JS monorepos in prod 1: project initialization

JS monorepos in prod 1: project initialization

Do you like our work......we hire!

Never miss our publications about Open Source, big data and distributed systems, low frequency of one email every two months.

Every project journey begins with the step of initialization. When your overall project is composed of multiple projects, it is tempting to create one Git repository per project. In Node.js, a project translates to a package. However, managing too many closely related repositories is confusing and time-consuming.

Placing multiple projects inside a single Git repository and using a tool like Lerna to facilitate their management worth the effort. This architecture is called a monorepo. It simplifies the versioning and publishing of the components as well as their manipulation and development.

At Adaltas, we have been developing and maintaining several monorepos for a couple of years. This article is the first one from a serie of 7 in which we share our best practices. It covers the project initialization using Yarn and Lerna:

Starting a new project

The idea for an example project comes from our past work. Over the years, we have accumulated several Gatsby plugins that have never been published and shared with the open-source community. Those plugins are copy/pasted from one Gatsby website to another, sometimes with bug fixes and enhancements. Since we have multiple copies more or less up-to-dates between each other, older websites don’t benefit from those changes. The idea is to centralize the development of those plugins inside a single repository and share them by publishing them on NPM.
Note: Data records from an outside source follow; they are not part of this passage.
(* ===== verification/OptionDefaults.v ===== *)
(** * Completing the options of a table

    The second half of [spider_parse_connect_info] (storage/spider/spd_table.cc):
    the lists are stretched to one element for each link, the fields of the link's
    server and the defaults fill what is missing, and the options of a new table
    are checked.  Then [spider_create_conn_keys], which names the connection of a
    link after its server. *)

From Stdlib Require Import NArith Lia.
From stdpp Require Import base numbers list gmap strings.
From S2P Require Import Prelude CString ConnTree World OptionText OptionTable OptionParse.
From Stdlib Require Import ZArith.
Local Open Scope spider_scope.
Local Open Scope N_scope.

(** ** The lists *)

Inductive list_kind := string_list | null_string_list | number_list.

#[export] Instance list_kind_eq : EqDecision list_kind.
Proof. solve_decision. Defined.

(** The lists that have an element for each link, in the order of the code. *)
Definition link_lists : list (string * list_kind) := [
  ("server_names", string_list);
  ("tgt_table_names", string_list);
  ("tgt_dbs", string_list);
  ("tgt_hosts", string_list);
  ("tgt_usernames", string_list);
  ("tgt_passwords", string_list);
  ("tgt_sockets", string_list);
  ("tgt_config_table", string_list);
  ("tgt_wrappers", string_list);
  ("tgt_ssl_cas", string_list);
  ("tgt_ssl_capaths", string_list);
  ("tgt_ssl_certs", string_list);
  ("tgt_ssl_ciphers", string_list);
  ("tgt_ssl_keys", string_list);
  ("tgt_default_files", string_list);
  ("tgt_default_groups", string_list);
  ("tgt_pk_names", string_list);
  ("tgt_sequence_names", string_list);
  ("static_link_ids", null_string_list);
  ("tgt_ports", number_list);
  ("tgt_ssl_vscs", number_list);
  ("link_statuses", number_list);
  ("monitoring_bg_flag", number_list);
  ("monitoring_bg_kind", number_list);
  ("monitoring_binlog_pos_at_failing", number_list);
  ("monitoring_flag", number_list);
  ("monitoring_kind", number_list);
  ("monitoring_bg_interval", number_list);
  ("monitoring_limit", number_list);
  ("monitoring_sid", number_list);
  ("use_handlers", number_list);
  ("connect_timeouts", number_list);
  ("net_read_timeouts", number_list);
  ("net_write_timeouts", number_list);
  ("access_balances", number_list);
  ("bka_table_name_types", number_list)]%string.

(** The list of a field; [None] for [NULL]. *)
Definition strings_of (sh : share_options) (param : string) : option (list (option (list N))) :=
  match so_values sh !! param with Some (VStrs l) => Some l | _ => None end.

Definition numbers_of (sh : share_options) (param : string) : option (list Z) :=
  match so_values sh !! param with Some (VNums l) => Some l | _ => None end.

(** The element for a link, [tgt_x[link_idx]]. *)
Definition string_at (sh : share_options) (param : string) (link_idx : nat) : option (option (list N)) :=
  strings_of sh param ≫= (.!! link_idx).

Definition number_at_link (sh : share_options) (param : string) (link_idx : nat) : option Z :=
  numbers_of sh param ≫= (.!! link_idx).

(** [tgt_x_lengths[link_idx]] *)
Definition string_length_at (sh : share_options) (param : string) (link_idx : nat) : option nat :=
  s ← string_at sh param link_idx;
  Some (default (length (default [] s)) (so_lengths sh !! (param, link_idx))).

Definition SPIDER_DBTON_SIZE : nat := 1.

Section Defaults.
  Context {OE : OptEnv}.

Definition store_list {A} (param : string) (mk : A -> value) (r : Z + option A) : M parse_state Z :=
  match r with
  | inl e => mret e
  | inr None => mret 0%Z
  | inr (Some l) => set_value param (mk l);; mret 0%Z
  end.

Definition increase_list (link_count : nat) (f : string * list_kind) : M parse_state Z :=
  sh ← in_share id;
  match f.2 with
  | string_list =>
      in_text (spider_increase_string_list oom (strings_of sh f.1) link_count) ≫= store_list f.1 VStrs
  | null_string_list =>
      in_text (spider_increase_null_string_list oom (strings_of sh f.1) link_count) ≫= store_list f.1 VStrs
  | number_list =>
      in_text (spider_increase_long_list oom (numbers_of sh f.1) link_count) ≫= store_list f.1 VNums
  end.

(** Steps in sequence, up to the first error. *)
Fixpoint all_steps (l : list (M parse_state Z)) : M parse_state Z :=
  match l with
  | [] => mret 0%Z
  | m :: l => m &&; all_steps l
  end.

Definition increase_lists (link_count : nat) : M parse_state Z :=
  all_steps (increase_list link_count <$> link_lists).

(** ** The fields of one link *)

Definition set_string (param : string) (link_idx : nat) (s : list N) : M parse_state Z :=
  l ← lift_opt (fun st => strings_of (ps_share st) param);
  set_value param (VStrs (<[link_idx := Some s]> l));;
  mret 0%Z.

(** [if (!tgt_x[link_idx]) tgt_x[link_idx] = spider_create_string (s)]; with [None]
    nothing is done. *)
Definition default_string (param : string) (link_idx : nat) (s : option (list N)) : M parse_state Z :=
  old ← lift_opt (fun st => string_at (ps_share st) param link_idx);
  match old, s with
  | None, Some s =>
      ok ← new_memory;
      if negb ok then mret HA_ERR_OUT_OF_MEM else set_string param link_idx s
  | _, _ => mret 0%Z
  end.

Definition update_number (param : string) (link_idx : nat) (f : Z -> Z) : M parse_state Z :=
  old ← lift_opt (fun st => number_at_link (ps_share st) param link_idx);
  l ← lift_opt (fun st => numbers_of (ps_share st) param);
  set_value param (VNums (<[link_idx := f old]> l));;
  mret 0%Z.

(** [if (tgt_x[link_idx] == -1) tgt_x[link_idx] = z] *)
Definition if_unset (z x : Z) : Z := if Z.eqb x (-1) then z else x.

Definition default_number (param : string) (link_idx : nat) (z : Z) : M parse_state Z :=
  update_number param link_idx (if_unset z).

Definition get_server_by_name (name : list N) : option FOREIGN_SERVER :=
  match name with [] => None | _ => servers_cache name end.

(** [spider_get_server]; memory that runs out is reported as such. *)
Definition spider_get_server (link_idx : nat) : M parse_state Z :=
  name ← lift_opt (fun st => s ← string_at (ps_share st) "server_names" link_idx; s);
  match get_server_by_name name with
  | None => mret ER_FOREIGN_SERVER_DOESNT_EXIST
  | Some server =>
      all_steps [
        default_string "tgt_wrappers" link_idx (sv_scheme server);
        default_string "tgt_hosts" link_idx (sv_host server);
        default_number "tgt_ports" link_idx (sv_port server);
        default_string "tgt_sockets" link_idx (sv_socket server);
        default_string "tgt_dbs" link_idx (sv_db server ≫= non_empty);
        default_string "tgt_usernames" link_idx (sv_username server);
        default_string "tgt_passwords" link_idx (sv_password server)]
  end.

Definition spider_create_table_name_string (table_name : list N) (part_name sub_name : option (list N)) : list N :=
  table_name ++
  match part_name with
  | None => []
  | Some p => bytes "#P#" ++ p ++ match sub_name with None => [] | Some s => bytes "#SP#" ++ s end
  end.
A new project is started from scratch. It is called remark-gatsby-plugins and is hosted on GitHub. This repository is a container for multiple packages that are plugins for Gatsby and gatsby-transformer-remark plugin.

# Repository initialization
mkdir remark-gatsby-plugins
cd remark-gatsby-plugins
git init
# Create and commit a new file
echo "# remark and Gatsby plugins by Adaltas" > README.md
git add README.md
git commit -m "docs: project creating"
# Define the GitHub remote server
git remote add origin https://github.com/adaltas/remark-gatsby-plugins.git
# Push commits to remote
git push -u origin master
# Next push commands will simply be `git push`

The commit message is prefixed by docs and it is not by hazard. This aspect is covered later by the Conventional Commits chapter in the following article commit enforcement and changelog generation.

Ignoring files from Git

There are two strategies to choose from:

  • To selectively define the path to be ignored.
  • To define global ignore rules and selectively exclude path from those rules.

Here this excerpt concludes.